▸ **Aim of the exercise**
Beneath this task is a listing; tally its lines that contain "Hkvs" and give only the total.

(Beginning of Available records)

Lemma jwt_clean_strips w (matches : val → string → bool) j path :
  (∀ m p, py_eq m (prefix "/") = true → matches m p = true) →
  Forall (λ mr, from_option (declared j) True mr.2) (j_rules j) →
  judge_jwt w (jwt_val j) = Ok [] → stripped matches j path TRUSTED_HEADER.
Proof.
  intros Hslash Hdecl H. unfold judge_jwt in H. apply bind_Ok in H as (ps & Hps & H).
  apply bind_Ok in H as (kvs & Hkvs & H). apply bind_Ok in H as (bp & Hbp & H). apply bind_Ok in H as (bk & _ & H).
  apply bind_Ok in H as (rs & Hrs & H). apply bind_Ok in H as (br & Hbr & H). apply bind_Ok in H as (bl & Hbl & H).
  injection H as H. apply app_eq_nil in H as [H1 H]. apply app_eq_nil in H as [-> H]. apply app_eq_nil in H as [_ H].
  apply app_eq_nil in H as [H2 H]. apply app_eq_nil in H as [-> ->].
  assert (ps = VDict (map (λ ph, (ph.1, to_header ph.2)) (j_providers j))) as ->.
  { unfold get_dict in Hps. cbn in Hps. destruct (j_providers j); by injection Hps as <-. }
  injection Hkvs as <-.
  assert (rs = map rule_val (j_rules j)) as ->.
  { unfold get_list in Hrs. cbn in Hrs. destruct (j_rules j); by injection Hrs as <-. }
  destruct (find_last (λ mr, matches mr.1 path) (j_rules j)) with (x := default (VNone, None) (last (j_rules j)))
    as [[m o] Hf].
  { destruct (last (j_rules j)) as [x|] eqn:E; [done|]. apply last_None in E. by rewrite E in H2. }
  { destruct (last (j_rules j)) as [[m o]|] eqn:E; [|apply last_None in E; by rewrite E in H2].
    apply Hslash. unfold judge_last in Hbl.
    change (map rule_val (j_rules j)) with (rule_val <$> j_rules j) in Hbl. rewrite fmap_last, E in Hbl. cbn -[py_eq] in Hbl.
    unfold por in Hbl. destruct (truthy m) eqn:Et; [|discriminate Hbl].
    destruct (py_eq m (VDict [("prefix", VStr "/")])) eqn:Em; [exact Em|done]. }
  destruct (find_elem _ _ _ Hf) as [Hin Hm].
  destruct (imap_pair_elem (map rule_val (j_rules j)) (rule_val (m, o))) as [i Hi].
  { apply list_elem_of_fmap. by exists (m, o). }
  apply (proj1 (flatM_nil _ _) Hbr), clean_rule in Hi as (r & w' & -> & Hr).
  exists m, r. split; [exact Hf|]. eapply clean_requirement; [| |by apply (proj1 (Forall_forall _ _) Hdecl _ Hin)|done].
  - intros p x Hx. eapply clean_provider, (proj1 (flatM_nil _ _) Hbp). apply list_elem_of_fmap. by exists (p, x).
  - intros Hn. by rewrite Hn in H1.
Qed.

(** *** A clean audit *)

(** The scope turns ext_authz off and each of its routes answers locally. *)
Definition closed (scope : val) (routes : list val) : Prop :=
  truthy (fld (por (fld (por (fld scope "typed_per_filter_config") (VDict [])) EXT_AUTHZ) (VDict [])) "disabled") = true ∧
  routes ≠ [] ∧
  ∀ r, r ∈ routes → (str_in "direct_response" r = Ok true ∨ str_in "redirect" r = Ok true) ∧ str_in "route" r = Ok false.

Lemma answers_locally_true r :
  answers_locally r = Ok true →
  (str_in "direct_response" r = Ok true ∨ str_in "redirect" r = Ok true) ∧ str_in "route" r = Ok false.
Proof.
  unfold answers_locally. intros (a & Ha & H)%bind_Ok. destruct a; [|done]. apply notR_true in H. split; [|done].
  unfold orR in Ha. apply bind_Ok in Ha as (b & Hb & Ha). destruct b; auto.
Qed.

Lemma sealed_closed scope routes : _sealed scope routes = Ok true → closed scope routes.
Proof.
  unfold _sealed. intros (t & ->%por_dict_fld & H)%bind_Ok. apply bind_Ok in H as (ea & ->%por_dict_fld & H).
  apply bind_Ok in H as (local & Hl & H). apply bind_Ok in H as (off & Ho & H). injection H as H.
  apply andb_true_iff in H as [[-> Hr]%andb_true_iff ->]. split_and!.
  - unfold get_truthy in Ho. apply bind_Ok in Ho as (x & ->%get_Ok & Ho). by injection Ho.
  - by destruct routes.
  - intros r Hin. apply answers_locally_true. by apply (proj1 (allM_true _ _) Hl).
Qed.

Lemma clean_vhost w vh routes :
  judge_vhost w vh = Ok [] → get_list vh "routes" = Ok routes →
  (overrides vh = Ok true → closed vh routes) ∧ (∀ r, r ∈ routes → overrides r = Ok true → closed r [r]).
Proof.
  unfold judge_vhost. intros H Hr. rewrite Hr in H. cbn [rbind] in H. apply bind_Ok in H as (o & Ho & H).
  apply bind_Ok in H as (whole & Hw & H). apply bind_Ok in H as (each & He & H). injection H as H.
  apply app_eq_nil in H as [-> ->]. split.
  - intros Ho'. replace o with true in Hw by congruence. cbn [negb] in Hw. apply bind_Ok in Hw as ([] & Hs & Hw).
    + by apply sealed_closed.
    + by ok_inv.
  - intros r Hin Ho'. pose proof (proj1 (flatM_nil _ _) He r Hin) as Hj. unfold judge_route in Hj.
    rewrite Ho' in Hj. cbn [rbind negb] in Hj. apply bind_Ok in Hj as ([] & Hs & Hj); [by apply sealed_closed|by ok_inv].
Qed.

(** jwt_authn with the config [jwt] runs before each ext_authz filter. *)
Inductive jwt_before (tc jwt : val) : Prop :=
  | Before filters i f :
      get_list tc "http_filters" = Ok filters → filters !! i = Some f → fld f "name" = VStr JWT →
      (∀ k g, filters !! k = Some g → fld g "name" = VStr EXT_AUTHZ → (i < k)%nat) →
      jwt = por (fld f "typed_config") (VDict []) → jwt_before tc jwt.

(End of Available records)

▸ **Answer box**
2